Nomenclature shall be as per ISO 22028-1 terminology, and will occasionally spell colour with a u per common usage.

### Colour space

A geometric representation of colors in a metrical space.

### Colorimetric colour space

A colour space having an exact and simple relationship to CIEXY colorimetric values.

### Adopted white

A “spectral radiance distribution” that converts to achromatic colour signals where each component is 1.0

### Additive RGB colour space

colorimetric colour space with three primary chromaticities, a white point, and a transfer function

### Colour space encoding

“digital encoding of a colour space, including ... digital encoding method, and ... value range”

### Colour image encoding

Colour space encoding plus context, including image state, intended viewing environment, and for print, reference medium

_____

## Scope

Colour space encoding is in scope.

Colour image encoding is out of scope.

Camera vendor specific colour spaces are out of scope.

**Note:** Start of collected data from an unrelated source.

(** X9.  For any other doctype [execute] neither asks for the installed
    apps nor calls the e-invoice helper, whatever the outcome of the run;
    a run that reaches the end saves the PDF as the [with] block rendered
    it. *)
Theorem execute_skips_einvoice_for_other_doctypes :
  forall (h : Host) (doctype name : string) (title lang : option string)
         (show_progress : bool)
         (auto_name print_format letter_head : option string)
         (o : outcome unit) (w w' : World),
    doctype <> "Sales Invoice" ->
    execute_body h doctype name title lang show_progress
                 auto_name print_format letter_head w = (o, w') ->
    existsb is_einvoice_call (since w w') = false
    /\ (o = Normal tt ->
        exists pdf : bytes,
          generate_outcome h (language_in_effect lang w) doctype name
                           print_format letter_head = Normal pdf
          /\ map content (saved_files (since w w')) = [Some pdf]).
Proof.
  intros h doctype name title lang show_progress auto_name print_format
         letter_head o w w' Hother Hrun.
  apply String.eqb_neq in Hother.
  destruct (calls_before_quiet h doctype name title lang show_progress
              print_format letter_head w) as (Hbs & _ & _ & Hbe).
  cbv zeta in *.
  assert (Hafter : forall pdf,
    existsb is_einvoice_call
      (calls_after h doctype name title show_progress auto_name w pdf) = false
    /\ map content
         (saved_files (calls_after h doctype name title show_progress auto_name w pdf))
       = [Some pdf]).
  { intros pdf.
    unfold calls_after, einvoice_calls, einvoice_pdf, einvoice_applies,
      progress_calls, save_and_attach_calls, naming_calls.
    rewrite Hother. cbn [andb].
    repeat match goal with
           | |- context [match ?x with _ => _ end] => destruct x
           end;
      split; reflexivity. }
  destruct o as [[]| |e].
  - destruct (execute_body_normal _ _ _ _ _ _ _ _ _ _ _ Hrun)
      as (pdf & Hgen & Hsince & _).
    destruct (Hafter pdf) as [Hae Hac].
    rewrite Hsince, existsb_app, saved_files_app, Hbe, Hbs, Hae.
    split; [reflexivity|]. intros _. exists pdf. split; assumption.
  - destruct (execute_body_stopped _ _ _ _ _ _ _ _ _ _ _ _ Hrun)
      as (_ & Hsince & _); [discriminate|].
    rewrite Hsince. split; [assumption | discriminate].
  - destruct (execute_body_stopped _ _ _ _ _ _ _ _ _ _ _ _ Hrun)
      as (_ & Hsince & _); [discriminate|].
    rewrite Hsince. split; [assumption | discriminate].
Qed.

Lemma execute_skips_einvoice_for_other_doctypes_witness :
  "Sales Order" <> "Sales Invoice"
  /\ execute_body einvoice_host "Sales Order" "SO/2024/0001" None None true
                  None (Some "Standard") None world0
     = (Normal tt, world_after_order_on_einvoice_site)
  /\ existsb is_einvoice_call (since world0 world_after_order_on_einvoice_site)
     = false
  /\ exists pdf : bytes,
       generate_outcome einvoice_host (language_in_effect None world0)
                        "Sales Order" "SO/2024/0001" (Some "Standard") None
       = Normal pdf
       /\ map content (saved_files (since world0 world_after_order_on_einvoice_site))
          = [Some pdf].
Proof.
  assert (Hother : "Sales Order" <> "Sales Invoice") by discriminate.
  assert (Hrun :
    execute_body einvoice_host "Sales Order" "SO/2024/0001" None None true
                 None (Some "Standard") None world0
    = (Normal tt, world_after_order_on_einvoice_site))
    by (vm_compute; reflexivity).
  split; [exact Hother|]. split; [exact Hrun|].
  destruct (execute_skips_einvoice_for_other_doctypes einvoice_host "Sales Order"
              "SO/2024/0001" None None true None (Some "Standard") None
              (Normal tt) world0 world_after_order_on_einvoice_site Hother Hrun)
    as [Hquiet Hcontent].
  split; [exact Hquiet|]. apply Hcontent. reflexivity.
Defined.

(** ** Exceptions [execute] does not catch *)

(** X10.  [execute] lets through every exception of the print-format
    generator that is not a [TypeError], and every exception, of whatever
    class, that [get_print] or [get_pdf] raises for a classic print
    format: the call raises that exception, no File is saved, nothing is
    logged as an error, and with [show_progress] the progress stays at
    33. *)
Theorem execute_lets_other_exceptions_through :
  forall (h : Host) (doctype name : string) (title lang : option string)
         (show_progress : bool)
         (auto_name print_format letter_head : option string)
         (w : World) (e : exn),
    (host_db_get_value h "Print Format" print_format "print_format_builder_beta"
     = true
     /\ host_render_pdf h (language_in_effect lang w) print_format
                        (host_get_doc h doctype name) letter_head = Err e
     /\ is_TypeError e = false)
    \/ (host_db_get_value h "Print Format" print_format
                          "print_format_builder_beta" = false
        /\ host_get_print h (language_in_effect lang w) doctype name
                          print_format letter_head = Err e)
    \/ (host_db_get_value h "Print Format" print_format
                          "print_format_builder_beta" = false
        /\ exists html : string,
             host_get_print h (language_in_effect lang w) doctype name
                            print_format letter_head = Ok html
             /\ host_get_pdf h html = Err e) ->
    exists w' : World,
      execute h doctype name title lang show_progress
              auto_name print_format letter_head w = (Raise e, w')
      /\ saved_files (since w w') = []
      /\ logged_errors (since w w') = []
      /\ map ev_percent (published (since w w'))
         = (if show_progress then [0; 33]%Z else []).
Proof.
  intros h doctype name title lang show_progress auto_name print_format
         letter_head w e Hcase.
  assert (Hgen :
    generate_outcome h (language_in_effect lang w) doctype name
                     print_format letter_head = Raise e
    /\ logged_errors (generate_calls h (language_in_effect lang w) doctype name
                                     print_format letter_head) = []).
  { unfold generate_outcome, generate_calls, get_pdf_data_result,
      get_pdf_data_calls.
    destruct Hcase as [(Hbeta & Herr & Hclass) | [(Hbeta & Herr)
                                                 | (Hbeta & html & Hhtml & Herr)]];
      rewrite Hbeta.
    - rewrite Herr. destruct e; [discriminate Hclass | split; reflexivity].
    - rewrite Herr. split; reflexivity.
    - rewrite Hhtml, Herr. split; reflexivity. }
  destruct Hgen as [Hgen Hquiet].
  unfold execute, call. rewrite execute_body_run. unfold execute_summary.
  rewrite Hgen.
  eexists. split; [reflexivity|].
  erewrite since_app by reflexivity.
  destruct (calls_before_quiet h doctype name title lang show_progress
              print_format letter_head w) as (Hbs & Hbp & _).
  cbv zeta in *. unfold calls_before in Hbs, Hbp.
  split; [exact Hbs|]. split; [|exact Hbp].
  destruct (folders_calls_spec h (store w) doctype title) as (_ & _ & _ & Hfe).
  destruct (progress_calls_spec h show_progress (local_lang w) doctype name 0)
    as (_ & _ & _ & Hpe0).
  destruct (progress_calls_spec h show_progress (local_lang w) doctype name 33)
    as (_ & _ & _ & Hpe3).
  cbv zeta in *.
  rewrite !logged_errors_app, Hfe, Hpe0, Hpe3, Hquiet. reflexivity.
Qed.

Lemma execute_lets_other_exceptions_through_witness :
  (host_db_get_value failing_host "Print Format" (Some "Standard")
                     "print_format_builder_beta" = false
   /\ host_get_print failing_host (language_in_effect None world0) "Sales Order"
                     "SO/2024/0001" (Some "Standard") None
      = Err (OtherException "TemplateError" "bad template"))
  /\ exists w' : World,
       execute failing_host "Sales Order" "SO/2024/0001" None None true
               None (Some "Standard") None world0
       = (Raise (OtherException "TemplateError" "bad template"), w')
       /\ saved_files (since world0 w') = []
       /\ logged_errors (since world0 w') = []
       /\ map ev_percent (published (since world0 w'))
          = (if true then [0; 33]%Z else []).
Proof.
  assert (Hcase :
    host_db_get_value failing_host "Print Format" (Some "Standard")
                      "print_format_builder_beta" = false
    /\ host_get_print failing_host (language_in_effect None world0) "Sales Order"
                      "SO/2024/0001" (Some "Standard") None
       = Err (OtherException "TemplateError" "bad template"))
    by (split; reflexivity).
  split; [exact Hcase|].
  apply (execute_lets_other_exceptions_through failing_host "Sales Order"
           "SO/2024/0001" None None true None (Some "Standard") None world0).
  right. left. exact Hcase.
Defined.

(** ** File names *)

Lemma lower_append (s t : string) : lower (s ++ t) = lower s ++ lower t.
Proof.
  induction s as [|c s IH]; [reflexivity|].
  change (String (lower_ascii c) (lower (s ++ t))
          = String (lower_ascii c) (lower s ++ lower t)).
  now rewrite IH.
Qed.

Lemma prefix_append (p s : string) : String.prefix p (p ++ s) = true.
Proof.
  induction p as [|c p IH]; [destruct s; reflexivity|].
  change ((if ascii_dec c c then String.prefix p (p ++ s) else false) = true).
  destruct (ascii_dec c c) as [_|Hne]; [exact IH | now elim Hne].
Qed.

Lemma replace_append (old new : ascii) (s t : string) :
  replace old new (s ++ t) = replace old new s ++ replace old new t.
Proof.
  induction s as [|c s IH]; [reflexivity|].
  change (String (if Ascii.eqb c old then new else c) (replace old new (s ++ t))
          = String (if Ascii.eqb c old then new else c)
                   (replace old new s ++ replace old new t)).
  now rewrite IH.
Qed.

Lemma replace_absent (old new : ascii) (s : string) :
  contains_char old s = false -> replace old new s = s.
Proof.
  induction s as [|c s IH]; [reflexivity|].
  intros H. cbn [contains_char] in H.
  apply orb_false_iff in H. destruct H as [Hc Hs].
  change (String (if Ascii.eqb c old then new else c) (replace old new s)
          = String c s).
  now rewrite Hc, IH.
Qed.

(** X11.  The [format:] prefix of an autoname is recognised in any
    letter case: for an autoname whose first characters lower to
    ["format:"], [set_name_from_naming_options] asks the host's
    [_format_autoname], passing the autoname as written, and
    [save_and_attach] names the File after the answer, with ["/"]
    replaced by ["-"] and [".pdf"] appended. *)
Theorem format_prefix_in_any_case :
  forall (h : Host) (prefix rest : string) (content : bytes)
         (to_doctype to_name : string) (folder : option string) (w : World),
    lower prefix = "format:" ->
    let autoname := prefix ++ rest in
    let doc := host_get_doc h to_doctype to_name in
    (forall w0 : World,
        fst (set_name_from_naming_options h autoname doc w0)
        = Normal (host_format_autoname h autoname doc)
        /\ since w0 (snd (set_name_from_naming_options h autoname doc w0))
           = [CFormatAutoname autoname doc])
    /\ map file_name
           (saved_files
              (since w (snd (save_and_attach h content to_doctype to_name folder
                                             (Some autoname) w))))
       = [Some (replace "/" "-" (host_format_autoname h autoname doc) ++ ".pdf")].
Proof.
  intros h prefix rest content to_doctype to_name folder w Hprefix. cbv zeta.
  assert (Hstarts : startswith (lower (prefix ++ rest)) "format:" = true).
  { unfold startswith. rewrite lower_append, Hprefix. apply prefix_append. }
  assert (Htruthy : truthy (Some (prefix ++ rest)) = Some (prefix ++ rest)).
  { destruct prefix as [|c prefix]; [discriminate Hprefix | reflexivity]. }
  split.
  - intros w0. rewrite set_name_from_naming_options_run. cbn [fst snd].
    erewrite since_app by reflexivity.
    unfold naming_options_name, naming_calls. rewrite Hstarts. split; reflexivity.
  - rewrite save_and_attach_run. cbn [snd].
    erewrite since_app by reflexivity.
    destruct (save_and_attach_calls_spec h content to_doctype to_name folder
                (Some (prefix ++ rest))) as (_ & _ & Hs & _).
    cbv zeta in Hs. rewrite Hs. cbn [map file_name pdf_file].
    unfold chosen_base_name, naming_options_name. rewrite Htruthy, Hstarts.
    reflexivity.
Qed.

Colour spaces relative to a particular encoded white (cf. LAB, LUV, etc but also IPT and other spaces optimized for gamut mapping) are out of scope.

Hybrid Log Gamma encoding is out of scope.

_____

## Nanocolor API

Refer to nanocolor.h

## Building

There are no build scripts included with Nanocolor. You may build
it as a library if you wish, or you may include nanocolor.c,
and optionally nanocolorUtils.c in your project.

## License and Copyright

```c
//
// Copyright 2024 Pixar
//
// Licensed under the Apache License, Version 2.0 (the "Apache License")
//
// You may obtain a copy of the Apache License at
//
// http://www.apache.org/licenses/LICENSE-2.0
//
// Unless required by applicable law or agreed to in writing, software
// distributed under the Apache License with the above modification is
// distributed on an "AS IS" BASIS, WITHOUT WARRANTIES OR CONDITIONS OF ANY
// KIND, either express or implied. See the Apache License for the specific
// language governing permissions and limitations under the Apache License.
//
```

## Acknowledgements

Thanks to the scientists at Pixar, OpenColorIO, OpenEXR, OpenUSD, and MaterialX
for the fruitful advice and feedback that helped guide the creation of Nanocolor.